Could you filter the listing for lines with the word "guard" and return them?
§ §
(** One relocation. *)
Definition relocate (applies_to symtab : section) (relocation : Elf64_Rel) (program : list Z) : L (list Z) :=
  guard (ELF64_R_SYM relocation.(r_info) >=? u32 (symtab.(size) / SIZEOF_SYM)) BadRelocationSymbol;;
  sym ← read_sym elf (symtab.(data) + SIZEOF_SYM * ELF64_R_SYM relocation.(r_info));
  guard (sym.(st_name) >=? u32 strtab.(size)) BadRelocationName;;
  match find_function (contains applies_to.(shdr) relocation.(r_offset)) fs with
  | None => fail RelocationOutsideFunctions
  | Some source_function =>
      let delta := relocation.(r_offset) - source_function.(native_section_start) in
      let inst := source_function.(linked_data) + delta in
      let index := source_function.(landed) + delta / 8 in
      let type := ELF64_R_TYPE relocation.(r_info) in
      if type =? R_BPF_64_64 then relocate_data applies_to relocation sym inst program
      else if (type =? R_BPF_64_32_LEGACY) || (type =? R_BPF_64_32) then relocate_call sym inst index program
      else mret program
  end.

Fixpoint relocate_all (applies_to symtab : section) (rs : Z) (count : nat) (program : list Z) : L (list Z) :=
  match count with
  | O => mret program
  | S count' =>
      relocation ← read_rel elf rs;
      program ← relocate applies_to symtab relocation program;
      relocate_all applies_to symtab (rs + SIZEOF_REL) count' program
  end.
§ §
> _Task answer_
  guard (ELF64_R_SYM relocation.(r_info) >=? u32 (symtab.(size) / SIZEOF_SYM)) BadRelocationSymbol;;
  guard (sym.(st_name) >=? u32 strtab.(size)) BadRelocationName;;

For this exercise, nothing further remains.